▶ [WHAT TO DO]: Write out, from the entries below, exactly the lines that run between the lines holding "if isDotDot b" and "(string * node)).", inclusive, and stop there.

• • • • •

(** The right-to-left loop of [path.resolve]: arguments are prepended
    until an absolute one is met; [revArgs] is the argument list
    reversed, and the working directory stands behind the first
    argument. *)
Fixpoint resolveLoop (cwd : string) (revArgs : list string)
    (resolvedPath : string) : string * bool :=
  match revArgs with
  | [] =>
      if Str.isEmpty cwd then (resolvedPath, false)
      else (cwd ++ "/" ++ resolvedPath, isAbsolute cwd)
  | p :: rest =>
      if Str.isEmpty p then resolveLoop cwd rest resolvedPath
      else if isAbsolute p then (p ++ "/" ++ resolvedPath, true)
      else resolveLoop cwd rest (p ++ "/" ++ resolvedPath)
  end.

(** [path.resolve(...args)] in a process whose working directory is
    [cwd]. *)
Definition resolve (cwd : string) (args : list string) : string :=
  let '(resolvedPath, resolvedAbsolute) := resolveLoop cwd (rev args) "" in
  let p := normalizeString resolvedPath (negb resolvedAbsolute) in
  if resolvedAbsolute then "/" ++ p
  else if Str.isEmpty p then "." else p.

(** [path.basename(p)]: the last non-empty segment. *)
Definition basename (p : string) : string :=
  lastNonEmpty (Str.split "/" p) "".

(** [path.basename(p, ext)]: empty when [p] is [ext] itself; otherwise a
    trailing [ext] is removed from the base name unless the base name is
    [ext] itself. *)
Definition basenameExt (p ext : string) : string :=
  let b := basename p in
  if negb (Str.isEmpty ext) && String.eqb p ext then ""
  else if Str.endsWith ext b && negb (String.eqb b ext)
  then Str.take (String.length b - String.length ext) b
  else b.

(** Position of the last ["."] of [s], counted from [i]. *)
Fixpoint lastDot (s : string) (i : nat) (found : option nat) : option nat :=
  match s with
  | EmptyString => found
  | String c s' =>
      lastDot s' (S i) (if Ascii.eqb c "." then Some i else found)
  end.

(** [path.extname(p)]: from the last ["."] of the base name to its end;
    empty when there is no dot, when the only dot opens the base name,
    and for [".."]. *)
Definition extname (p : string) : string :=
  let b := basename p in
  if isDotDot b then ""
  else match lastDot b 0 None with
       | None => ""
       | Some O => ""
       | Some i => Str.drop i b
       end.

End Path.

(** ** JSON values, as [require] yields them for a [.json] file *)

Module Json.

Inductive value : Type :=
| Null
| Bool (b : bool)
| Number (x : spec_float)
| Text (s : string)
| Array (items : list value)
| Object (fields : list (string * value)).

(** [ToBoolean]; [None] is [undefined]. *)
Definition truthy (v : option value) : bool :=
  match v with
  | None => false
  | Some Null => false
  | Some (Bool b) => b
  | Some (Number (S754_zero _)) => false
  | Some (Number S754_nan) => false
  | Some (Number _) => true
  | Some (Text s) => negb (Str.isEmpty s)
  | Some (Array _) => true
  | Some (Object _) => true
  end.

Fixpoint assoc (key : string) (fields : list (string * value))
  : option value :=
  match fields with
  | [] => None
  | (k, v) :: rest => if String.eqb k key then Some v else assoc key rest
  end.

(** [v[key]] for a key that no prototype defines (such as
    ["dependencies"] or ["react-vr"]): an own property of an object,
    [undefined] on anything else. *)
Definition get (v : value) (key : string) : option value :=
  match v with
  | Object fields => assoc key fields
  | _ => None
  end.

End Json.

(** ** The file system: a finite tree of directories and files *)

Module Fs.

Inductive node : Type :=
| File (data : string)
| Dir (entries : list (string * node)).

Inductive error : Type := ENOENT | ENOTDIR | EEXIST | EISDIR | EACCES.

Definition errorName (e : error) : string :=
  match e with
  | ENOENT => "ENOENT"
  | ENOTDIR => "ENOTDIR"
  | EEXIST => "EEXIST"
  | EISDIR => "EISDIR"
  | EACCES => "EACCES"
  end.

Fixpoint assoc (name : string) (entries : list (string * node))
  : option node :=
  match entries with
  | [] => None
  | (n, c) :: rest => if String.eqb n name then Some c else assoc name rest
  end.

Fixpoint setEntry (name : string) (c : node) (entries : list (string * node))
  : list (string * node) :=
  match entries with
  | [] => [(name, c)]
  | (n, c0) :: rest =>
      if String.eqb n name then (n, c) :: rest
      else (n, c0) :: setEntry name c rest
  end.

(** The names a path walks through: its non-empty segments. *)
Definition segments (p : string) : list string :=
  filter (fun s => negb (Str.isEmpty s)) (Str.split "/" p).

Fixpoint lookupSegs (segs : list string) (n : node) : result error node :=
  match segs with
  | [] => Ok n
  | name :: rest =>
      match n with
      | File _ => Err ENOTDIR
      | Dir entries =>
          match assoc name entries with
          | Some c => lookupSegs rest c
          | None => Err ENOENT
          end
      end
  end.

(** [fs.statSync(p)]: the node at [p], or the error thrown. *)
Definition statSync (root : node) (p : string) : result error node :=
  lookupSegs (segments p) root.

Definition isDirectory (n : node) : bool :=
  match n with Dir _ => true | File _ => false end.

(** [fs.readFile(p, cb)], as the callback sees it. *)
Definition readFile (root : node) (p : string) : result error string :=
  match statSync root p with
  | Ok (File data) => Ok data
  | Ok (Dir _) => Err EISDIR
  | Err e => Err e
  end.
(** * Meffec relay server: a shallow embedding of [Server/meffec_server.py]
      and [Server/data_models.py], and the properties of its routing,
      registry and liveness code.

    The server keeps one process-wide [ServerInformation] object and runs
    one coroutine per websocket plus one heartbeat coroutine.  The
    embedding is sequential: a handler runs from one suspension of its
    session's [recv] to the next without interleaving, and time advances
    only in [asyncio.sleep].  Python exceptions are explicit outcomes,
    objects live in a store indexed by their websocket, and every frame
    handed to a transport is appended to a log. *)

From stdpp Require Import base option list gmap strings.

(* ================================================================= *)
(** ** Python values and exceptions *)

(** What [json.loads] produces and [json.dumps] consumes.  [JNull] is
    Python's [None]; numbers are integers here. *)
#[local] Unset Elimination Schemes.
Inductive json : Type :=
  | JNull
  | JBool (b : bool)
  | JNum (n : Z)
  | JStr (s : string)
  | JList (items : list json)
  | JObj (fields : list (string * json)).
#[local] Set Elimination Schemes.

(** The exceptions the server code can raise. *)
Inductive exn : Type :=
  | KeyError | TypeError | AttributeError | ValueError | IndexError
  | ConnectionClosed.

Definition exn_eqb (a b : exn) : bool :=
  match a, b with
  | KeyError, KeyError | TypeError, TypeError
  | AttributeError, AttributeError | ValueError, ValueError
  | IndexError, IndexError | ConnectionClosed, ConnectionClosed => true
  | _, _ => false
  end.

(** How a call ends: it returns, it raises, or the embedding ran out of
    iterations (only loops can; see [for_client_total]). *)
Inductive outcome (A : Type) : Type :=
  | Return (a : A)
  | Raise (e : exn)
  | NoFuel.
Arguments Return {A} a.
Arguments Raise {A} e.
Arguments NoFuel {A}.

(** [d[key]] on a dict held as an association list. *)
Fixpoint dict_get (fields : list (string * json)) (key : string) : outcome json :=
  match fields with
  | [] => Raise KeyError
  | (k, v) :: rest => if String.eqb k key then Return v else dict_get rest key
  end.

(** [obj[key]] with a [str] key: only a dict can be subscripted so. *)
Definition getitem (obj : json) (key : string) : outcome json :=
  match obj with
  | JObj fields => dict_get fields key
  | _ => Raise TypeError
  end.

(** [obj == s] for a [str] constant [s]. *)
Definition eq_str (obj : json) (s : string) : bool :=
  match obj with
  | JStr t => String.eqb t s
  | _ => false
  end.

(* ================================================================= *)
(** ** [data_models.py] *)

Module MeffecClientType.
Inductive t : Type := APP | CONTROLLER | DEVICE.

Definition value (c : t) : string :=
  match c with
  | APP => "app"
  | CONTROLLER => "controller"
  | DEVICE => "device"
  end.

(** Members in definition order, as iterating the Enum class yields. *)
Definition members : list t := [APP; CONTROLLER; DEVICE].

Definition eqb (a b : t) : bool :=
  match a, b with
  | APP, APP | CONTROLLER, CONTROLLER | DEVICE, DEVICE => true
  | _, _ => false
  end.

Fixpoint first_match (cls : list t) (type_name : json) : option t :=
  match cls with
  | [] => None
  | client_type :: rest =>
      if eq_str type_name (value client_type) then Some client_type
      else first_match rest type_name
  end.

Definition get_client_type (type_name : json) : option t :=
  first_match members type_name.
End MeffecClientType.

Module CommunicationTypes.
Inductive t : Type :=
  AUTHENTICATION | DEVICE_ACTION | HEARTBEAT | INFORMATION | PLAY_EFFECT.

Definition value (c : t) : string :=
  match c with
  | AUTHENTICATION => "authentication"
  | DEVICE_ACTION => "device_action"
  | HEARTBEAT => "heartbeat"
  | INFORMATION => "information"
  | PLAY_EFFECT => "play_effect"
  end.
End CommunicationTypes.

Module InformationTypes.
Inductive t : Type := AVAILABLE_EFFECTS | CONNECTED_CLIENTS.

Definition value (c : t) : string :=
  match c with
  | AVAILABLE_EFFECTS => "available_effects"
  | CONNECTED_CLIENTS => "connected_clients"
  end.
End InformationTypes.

• • • • •

▶ [RESPONSE BOX]:
  if isDotDot b then ""
  else match lastDot b 0 None with
       | None => ""
       | Some O => ""
       | Some i => Str.drop i b
       end.

End Path.

(** ** JSON values, as [require] yields them for a [.json] file *)

Module Json.

Inductive value : Type :=
| Null
| Bool (b : bool)
| Number (x : spec_float)
| Text (s : string)
| Array (items : list value)
| Object (fields : list (string * value)).

(** [ToBoolean]; [None] is [undefined]. *)
Definition truthy (v : option value) : bool :=
  match v with
  | None => false
  | Some Null => false
  | Some (Bool b) => b
  | Some (Number (S754_zero _)) => false
  | Some (Number S754_nan) => false
  | Some (Number _) => true
  | Some (Text s) => negb (Str.isEmpty s)
  | Some (Array _) => true
  | Some (Object _) => true
  end.

Fixpoint assoc (key : string) (fields : list (string * value))
  : option value :=
  match fields with
  | [] => None
  | (k, v) :: rest => if String.eqb k key then Some v else assoc key rest
  end.

(** [v[key]] for a key that no prototype defines (such as
    ["dependencies"] or ["react-vr"]): an own property of an object,
    [undefined] on anything else. *)
Definition get (v : value) (key : string) : option value :=
  match v with
  | Object fields => assoc key fields
  | _ => None
  end.

End Json.

(** ** The file system: a finite tree of directories and files *)

Module Fs.

Inductive node : Type :=
| File (data : string)
| Dir (entries : list (string * node)).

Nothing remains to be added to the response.